Product Security Glossary
Source Code Analysis
What is source code analysis?
Source code analysis, also known as static code analysis, involves using automated testing methods to find programming errors in a program’s source code. The goal is to find these errors, which could problems with either performance or security, and fix them before the software goes on sale.
How does source code analysis work?
Automated testing programs examine the source code of a new program, looking for problems that are defined in the testing program’s ruleset. At this stage, the program under test hasn’t been compiled, so there’s no need to build test cases to run the program against.
Why is source code analysis important?
Programmers are human, just like the rest of us. As any other human would do, programmers make mistakes. In program source code, errors could result in security problems such as the following:
- Improper memory allocation
- Buffer overflows
- Untidy pointers
- SQL Injection
- Stack overflows
- Integer overflows
- Race conditions
- Input validation
Any of these problems could present a vulnerability that could be exploited by a malicious actor. Once an attacker has exploited a vulnerability, he or she could steal sensitive data, plant cryptocoin mining software, join the machine to a botnet, crash the system, or any of a number of other attacks.
These types of errors aren’t always obvious to the human eye. However, an automated source code analysis program could find them.
What types of source code analysis programs are available?
There are two general types of source code analysis programs.
The interprocedural type, which is older and simpler, tries to detect patterns from one function to the next one. It will then use these patterns to create a simulated execution path.
The intraprocedural type is more modern and a bit more complex.
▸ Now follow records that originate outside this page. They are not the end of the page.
Lemma sanitizeFix_ret h calls : good target h calls →
  ∃ calls1, sanitizeFix Neutralize calls = Ret calls1 ∧ Forall2 (alikeCall (okVal target)) calls calls1 ∧ (idle → calls1 = calls).
Proof using Hmt.
  intros Hg. assert (Hall : ∀ c, c ∈ calls → ∃ c1, Neutralize c = Ret (Some c1) ∧ alikeCall (okVal target) c c1) by (intros; by eapply mt_neutral).
  clear Hg. unfold sanitizeFix. induction calls as [|c calls IH]; [by exists []|]. cbn [mapM].
  destruct (Hall c) as (c1 & Hn & Ha); [by left|]. rewrite Hn. cbn [mbind res_bind of_option]. destruct IH as (calls1 & -> & Hf & Hid); [intros c' Hc'; apply Hall; by right|].
  exists (c1 :: calls1). split; [done|]. split; [by constructor|]. intros Hidle. rewrite Hid by done. rewrite Hidle in Hn. by injection Hn as <-.
Qed.

Lemma pred_ret calls idx w : good target w.1 calls → ∃ calls1,
  pred calls idx w = Ret ((pred0 w.2 calls1 (progView w.1 calls1) idx, calls1), (w.1, S w.2)) ∧
  Forall2 (alikeCall (okVal target)) calls calls1 ∧ good target w.1 calls1 ∧ (idle → calls1 = calls).
Proof using Hmt.
  intros Hg. destruct (sanitizeFix_ret _ _ Hg) as (calls1 & Hs & Hf & Hid). pose proof (good_alike _ _ _ _ (mt_table _ _ _ _ _ Hmt) Hg Hf) as Hg1.
  exists calls1. split; [|done]. unfold ProgMinimize.pred. rewrite (W_bind_ret _ _ w calls1 w); [|unfold w_lift; by rewrite Hs].
  by rewrite (W_bind_ret _ _ w tt w (debugValidate_ret _ _ Hg1)).
Qed.

Lemma cloneProg_ret p0 w : good target w.1 p0 → ∃ m p h1, cloneProg p0 w = Ret (p, (h1, w.2)) ∧ good target h1 p ∧ frame (h_next w.1) w.1 h1 ∧
  (∀ q, q ∈ progResults p → (h_next w.1 ≤ q)%nat) ∧ Forall2 (copyCall m) p0 p.
Proof using Type.
  intros Hg. destruct (good_clone _ _ _ Hg) as (m & h1 & p & Hc & Hg1 & Hfr & Hb & Hf). exists m, p, h1. split; [|done].
  unfold ProgMinimize.cloneProg. rewrite (W_bind_ret _ _ w p (h1, w.2)); [|unfold w_heap; by rewrite Hc]. by rewrite (W_bind_ret _ _ _ tt (h1, w.2)) by (by apply debugValidate_ret).
Qed.

(** ** Programs on the way *)

Context (orig : list Call) (h0 : Heap) (idx0 : Z) (name0 : string) (rounds : nat).

(** The program is good, comes from the original, keeps the call of interest, and has
    been accepted; the original has not changed. *)
Record okProg (w : World) (p : list Call) (idx : Z) : Prop := {
  op_good : good target w.1 p;
  op_frame : frame (h_next h0) h0 w.1;
  op_metas : (c_Meta <$> p) `sublist_of` (c_Meta <$> orig);
  op_fuel c : c ∈ p → (size (callPaths tbl c) < rounds)%nat;
  op_name : idx0 = -1 ∧ idx = -1 ∨ idx0 ≠ -1 ∧ nameAt p idx = Ret name0;
  op_acc : idle → (p = orig ∧ idx = idx0) ∨ ∃ k, (k < w.2)%nat ∧ pred0 k p (progView w.1 p) idx = true;
}.

Lemma progView_frame h h1 base p : frame base h h1 → (∀ q, q ∈ progResults p → (q < base)%nat) → progView h1 p = progView h p.
Proof using Type. intros [_ Hold] Hb. apply list_fmap_ext. intros i q Hq%list_elem_of_lookup_2. by apply Hold, Hb. Qed.

(** Nothing below the next address has changed. *)
Lemma okProg_keep w w1 p idx : okProg w p idx → wfHeap w1.1 → heapOK w1.1 → frame (h_next w.1) w.1 w1.1 → (w.2 ≤ w1.2)%nat → okProg w1 p idx.
Proof using Type.
  intros [Hg Hfr Hm Hf Hn Hacc] Hw Hok Hfr1 Hle. constructor; try done.
  - by eapply good_frame.
  - eapply frame_trans; [|exact Hfr|exact Hfr1]. apply Hfr.
  - intros Hid. destruct (Hacc Hid) as [?|(k & Hk & Hp)]; [by left|]. right. exists k. split; [lia|].
    rewrite (progView_frame w.1 w1.1 (h_next w.1)); [done|done|]. intros q Hq. by eapply good_below.
Qed.

Lemma slimmer_fuel p p1 : slimmer tbl p p1 → (∀ c, c ∈ p → (size (callPaths tbl c) < rounds)%nat) → ∀ c, c ∈ p1 → (size (callPaths tbl c) < rounds)%nat.
Proof using Type.
  intros Hf Hall c1 [i Hi]%list_elem_of_lookup. destruct (Forall2_lookup_r _ _ _ _ _ Hf Hi) as (c & Hc & [_ Hp]).
  specialize (Hall c (list_elem_of_lookup_2 _ _ _ Hc)). pose proof (subseteq_size _ _ Hp). lia.
Qed.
It allows the user to define what types patterns that the analyzer should detect.
What are the strengths and weaknesses of source code analysis?
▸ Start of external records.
(** * KickDropsMiner: the stream-watch supervision core

    A shallow embedding of [core/worker.py] (class [StreamWorker]), of the
    direct liveness probe of [core/api.py] and of the channel fallback of
    [App.on_worker_finish] in [ui/app.py]; then of the queue that [ui/app.py]
    keeps around the workers (the ledger of a global drop, adding, finding
    and removing entries), of the stored items of [core/config.py] and of
    the message lookup of [utils/translations.py].

    Conventions of the embedding:
    - Python [int] values are [Z]; readings of [time.time()] and the jitter
      drawn by [random.uniform] are rationals ([Q]) supplied by the
      environment of each call;
    - a Python [str] is a [string] holding its UTF-8 bytes, so [in], [strip]
      and [split] with ASCII arguments read the same on both; [str.upper] is
      Python's own, with the case tables of Unicode behind it, and is not
      re-implemented: the text of the page reaches the model as
      [body.text.upper()] returned it; the case folding of [re.IGNORECASE]
      is written out for the ASCII letters, the only letters of the one
      pattern the code searches;
    - every call that leaves the process (browser driver, HTTP, the owner's
      callbacks) is an input of the model: a record says, for one call, what
      it returned or that it raised;
    - [urllib.parse.urlparse] belongs to Python's library and is a parameter
      of the development; [None] stands for the [ValueError] it raises;
    - what the worker does to the outside is recorded as a list of [Event]s. *)

From Stdlib Require Import String Ascii List Bool ZArith QArith Lia Lqa.
Import ListNotations.

Open Scope string_scope.
Open Scope list_scope.

(** ** Strings, as Python's [str] methods used by the code *)

Definition dquote : ascii := "034"%char.
Definition backslash : ascii := "092"%char.
Definition slash : ascii := "/"%char.

Definition is_upper (c : ascii) : bool :=
  (65 <=? nat_of_ascii c)%nat && (nat_of_ascii c <=? 90)%nat.

Definition ascii_lower (c : ascii) : ascii :=
  if is_upper c then ascii_of_nat (nat_of_ascii c + 32) else c.

(** [bool(s)]: a string is truthy when it is not empty. *)
Definition str_truthy (s : string) : bool :=
  match s with EmptyString => false | String _ _ => true end.

(** [m in s] for two strings. *)
Fixpoint str_in (m s : string) : bool :=
  if String.prefix m s then true
  else match s with
       | EmptyString => false
       | String _ t => str_in m t
       end.

(** [x in l] for a list of strings. *)
Definition list_in (x : string) (l : list string) : bool :=
  existsb (String.eqb x) l.

Fixpoint lstrip (c : ascii) (s : string) : string :=
  match s with
  | EmptyString => EmptyString
  | String a t => if Ascii.eqb a c then lstrip c t else s
  end.

Fixpoint rstrip (c : ascii) (s : string) : string :=
  match s with
  | EmptyString => EmptyString
  | String a t =>
      match rstrip c t with
      | EmptyString => if Ascii.eqb a c then EmptyString else String a EmptyString
      | t' => String a t'
      end
  end.

(** [s.strip(c)] for a single character [c]. *)
Definition strip (c : ascii) (s : string) : string := rstrip c (lstrip c s).

(** [s.split(c)[0]]: the text before the first [c]. *)
Fixpoint split_head (c : ascii) (s : string) : string :=
  match s with
  | EmptyString => EmptyString
  | String a t => if Ascii.eqb a c then EmptyString else String a (split_head c t)
  end.

(** ** The pattern of the page-state scrape

    [worker.py] line 271 searches the raw string
    [r"\"is_live\"\\s*:\\s*(true|false)"] with [re.IGNORECASE].  In a raw
    string every backslash stays, so the pattern read by [re] is: an escaped
    double quote, [is_live], an escaped double quote, an escaped backslash
    (one literal backslash), [s*], a colon, an escaped backslash, [s*], and
    the group [(true|false)]. *)

Definition opt_bind {A B : Type} (o : option A) (f : A -> option B) : option B :=
  match o with
  | Some a => f a
  | None => None
  end.

Notation "x <- o ;; k" := (opt_bind o (fun x => k))
  (at level 61, o at next level, right associativity).

(** With [re.IGNORECASE] a letter of a [str] pattern matches its two ASCII
    cases and the characters that Unicode folds onto it.  For an ASCII
    letter these are: U+0130 and U+0131 for [i], U+017F for [s], U+212A for
    [k], and none for the other letters.  Here in UTF-8. *)
Definition folded_onto (a : ascii) : list string :=
  if Ascii.eqb (ascii_lower a) "i" then
    [String "196" (String "176" EmptyString); String "196" (String "177" EmptyString)]
  else if Ascii.eqb (ascii_lower a) "s" then
    [String "197" (String "191" EmptyString)]
  else if Ascii.eqb (ascii_lower a) "k" then
    [String "226" (String "132" (String "170" EmptyString))]
  else [].

(** [s] without its prefix [p]. *)
Fixpoint drop_prefix (p s : string) : option string :=
  match p, s with
  | EmptyString, _ => Some s
  | String a p', String b s' => if Ascii.eqb a b then drop_prefix p' s' else None
  | String _ _, EmptyString => None
  end.

Fixpoint drop_first_prefix (ps : list string) (s : string) : option string :=
  match ps with
  | [] => None
  | p :: rest =>
      match drop_prefix p s with
      | Some r => Some r
      | None => drop_first_prefix rest s
      end
  end.

(** One ASCII character of the pattern against the head of [s], without
    case; returns the rest. *)
Definition re_char (a : ascii) (s : string) : option string :=
  match s with
  | EmptyString => None
  | String b s' =>
      if Ascii.eqb (ascii_lower a) (ascii_lower b) then Some s'
      else drop_first_prefix (folded_onto a) s
  end.

(** A literal run of the pattern; returns the rest. *)
Fixpoint re_literal (p s : string) : option string :=
  match p with
  | EmptyString => Some s
  | String a p' => r <- re_char a s ;; re_literal p' r
  end.

(** [c*], greedy.  Each use below is followed by a token that cannot start
    with what [c] matches, so the greedy choice is the only one a
    backtracking matcher can succeed with.  Every repetition takes at least
    one byte, so [fuel] bytes of fuel are enough for a text of that length. *)
Fixpoint re_star_upto (fuel : nat) (c : ascii) (s : string) : string :=
  match fuel with
  | O => s
  | S n =>
      match re_char c s with
      | Some r => re_star_upto n c r
      | None => s
      end
  end.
Source code analysis is great for finding common programming errors. But, source code analyzers are only as good as the ruleset that they’re using. Having an improperly designed ruleset could cause the analyzer to either miss legitimate problems or report problems that don’t exist. Also, source code analysis only deals with how the programming language is implemented in the source code. It can’t detect problems with architectural or design flaws. Amazingly enough, it can’t even detect when passwords or other sensitive data have been embedded into the source code. For this reason, an automated source code analysis should also be accompanied by a manual review of the code. The bottom line here is that source code analyzers can catch errors that humans might miss, but humans can catch errors that the source code analyzers can’t catch. So, even though automated source code analysis does have a few weaknesses, it’s still an invaluable part of the overall software design lifecycle.